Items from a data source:
::::
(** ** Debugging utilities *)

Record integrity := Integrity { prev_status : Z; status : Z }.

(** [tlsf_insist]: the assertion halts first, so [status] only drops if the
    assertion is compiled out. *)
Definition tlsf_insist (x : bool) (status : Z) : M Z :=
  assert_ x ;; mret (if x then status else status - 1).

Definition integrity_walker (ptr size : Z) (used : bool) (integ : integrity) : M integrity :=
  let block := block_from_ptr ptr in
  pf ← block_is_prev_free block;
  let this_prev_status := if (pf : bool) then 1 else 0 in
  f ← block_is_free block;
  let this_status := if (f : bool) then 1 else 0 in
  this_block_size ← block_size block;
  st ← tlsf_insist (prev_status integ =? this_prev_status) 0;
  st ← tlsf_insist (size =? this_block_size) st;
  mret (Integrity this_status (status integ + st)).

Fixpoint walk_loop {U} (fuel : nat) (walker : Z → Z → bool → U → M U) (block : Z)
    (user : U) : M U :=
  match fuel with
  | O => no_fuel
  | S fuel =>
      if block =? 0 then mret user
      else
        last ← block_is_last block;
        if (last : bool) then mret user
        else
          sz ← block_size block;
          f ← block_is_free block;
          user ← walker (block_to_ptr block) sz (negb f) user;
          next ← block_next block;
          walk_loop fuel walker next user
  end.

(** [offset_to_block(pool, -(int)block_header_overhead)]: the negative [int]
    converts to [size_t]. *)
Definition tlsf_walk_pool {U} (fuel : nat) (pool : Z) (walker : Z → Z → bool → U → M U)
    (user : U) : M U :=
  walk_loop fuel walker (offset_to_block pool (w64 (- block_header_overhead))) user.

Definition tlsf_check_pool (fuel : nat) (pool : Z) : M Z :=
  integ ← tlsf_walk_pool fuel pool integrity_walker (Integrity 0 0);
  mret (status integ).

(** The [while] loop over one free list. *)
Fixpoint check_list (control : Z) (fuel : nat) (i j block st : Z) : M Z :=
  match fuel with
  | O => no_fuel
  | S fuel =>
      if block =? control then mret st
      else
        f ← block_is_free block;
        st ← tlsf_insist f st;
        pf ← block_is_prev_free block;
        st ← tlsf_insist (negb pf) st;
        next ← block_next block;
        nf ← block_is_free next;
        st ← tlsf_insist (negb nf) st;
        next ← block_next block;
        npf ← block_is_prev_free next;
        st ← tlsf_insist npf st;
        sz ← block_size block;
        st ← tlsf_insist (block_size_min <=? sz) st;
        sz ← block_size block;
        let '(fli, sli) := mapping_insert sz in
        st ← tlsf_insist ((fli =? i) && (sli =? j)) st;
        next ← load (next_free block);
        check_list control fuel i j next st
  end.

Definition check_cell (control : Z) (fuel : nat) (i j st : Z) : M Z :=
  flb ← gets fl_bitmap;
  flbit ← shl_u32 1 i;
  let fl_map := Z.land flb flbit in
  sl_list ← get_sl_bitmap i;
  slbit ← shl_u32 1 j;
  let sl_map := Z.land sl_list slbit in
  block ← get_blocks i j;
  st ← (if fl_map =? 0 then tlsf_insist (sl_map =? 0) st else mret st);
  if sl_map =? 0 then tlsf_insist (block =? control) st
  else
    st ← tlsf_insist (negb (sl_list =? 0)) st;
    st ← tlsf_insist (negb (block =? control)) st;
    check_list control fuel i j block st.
::::
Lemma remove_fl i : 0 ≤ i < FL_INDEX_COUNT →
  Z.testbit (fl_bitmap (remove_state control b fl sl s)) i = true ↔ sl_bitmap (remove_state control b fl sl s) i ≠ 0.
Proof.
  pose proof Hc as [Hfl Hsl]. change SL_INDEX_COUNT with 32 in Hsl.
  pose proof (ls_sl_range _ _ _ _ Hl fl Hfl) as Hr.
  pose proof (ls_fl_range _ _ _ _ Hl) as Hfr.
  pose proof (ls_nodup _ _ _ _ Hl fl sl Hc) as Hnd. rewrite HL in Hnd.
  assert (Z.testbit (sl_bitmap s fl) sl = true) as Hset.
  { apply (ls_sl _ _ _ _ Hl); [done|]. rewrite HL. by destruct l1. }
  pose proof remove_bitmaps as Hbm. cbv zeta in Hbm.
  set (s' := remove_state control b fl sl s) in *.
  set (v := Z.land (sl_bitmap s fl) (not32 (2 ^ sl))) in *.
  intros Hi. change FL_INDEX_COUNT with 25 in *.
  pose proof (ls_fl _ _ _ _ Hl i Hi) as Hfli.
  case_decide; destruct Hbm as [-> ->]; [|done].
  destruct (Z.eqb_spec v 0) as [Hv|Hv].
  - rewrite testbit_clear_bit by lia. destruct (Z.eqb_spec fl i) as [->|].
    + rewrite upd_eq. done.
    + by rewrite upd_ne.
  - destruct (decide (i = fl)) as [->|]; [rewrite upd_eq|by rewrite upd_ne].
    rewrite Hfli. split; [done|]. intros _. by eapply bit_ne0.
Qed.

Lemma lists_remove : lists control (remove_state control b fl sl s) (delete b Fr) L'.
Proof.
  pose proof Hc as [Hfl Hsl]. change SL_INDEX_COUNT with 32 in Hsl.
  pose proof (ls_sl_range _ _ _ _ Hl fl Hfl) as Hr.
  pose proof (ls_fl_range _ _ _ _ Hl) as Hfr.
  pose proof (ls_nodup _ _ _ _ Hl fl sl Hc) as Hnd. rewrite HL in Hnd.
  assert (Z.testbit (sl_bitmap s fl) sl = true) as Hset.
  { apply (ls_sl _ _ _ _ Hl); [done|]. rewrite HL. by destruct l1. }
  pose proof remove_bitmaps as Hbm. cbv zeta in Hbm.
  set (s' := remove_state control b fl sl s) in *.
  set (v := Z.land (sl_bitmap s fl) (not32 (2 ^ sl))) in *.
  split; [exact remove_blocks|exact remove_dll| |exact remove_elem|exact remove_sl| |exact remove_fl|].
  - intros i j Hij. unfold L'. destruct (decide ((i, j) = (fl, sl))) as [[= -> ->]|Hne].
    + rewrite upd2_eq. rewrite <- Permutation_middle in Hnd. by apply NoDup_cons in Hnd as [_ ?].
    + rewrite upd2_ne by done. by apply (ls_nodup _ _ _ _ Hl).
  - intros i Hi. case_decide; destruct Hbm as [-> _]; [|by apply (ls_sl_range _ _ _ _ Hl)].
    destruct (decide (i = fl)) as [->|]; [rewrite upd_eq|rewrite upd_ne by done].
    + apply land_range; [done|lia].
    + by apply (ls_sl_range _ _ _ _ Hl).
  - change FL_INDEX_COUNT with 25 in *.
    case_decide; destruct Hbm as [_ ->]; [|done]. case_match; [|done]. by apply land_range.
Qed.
::::
*Task description*
From the records above, repeat exactly the lines from the one with "block ← get_blocks i j;" through the one with "check_list control fuel i j block st.", both included.

*Output for this task*
  block ← get_blocks i j;
  st ← (if fl_map =? 0 then tlsf_insist (sl_map =? 0) st else mret st);
  if sl_map =? 0 then tlsf_insist (block =? control) st
  else
    st ← tlsf_insist (negb (sl_list =? 0)) st;
    st ← tlsf_insist (negb (block =? control)) st;
    check_list control fuel i j block st.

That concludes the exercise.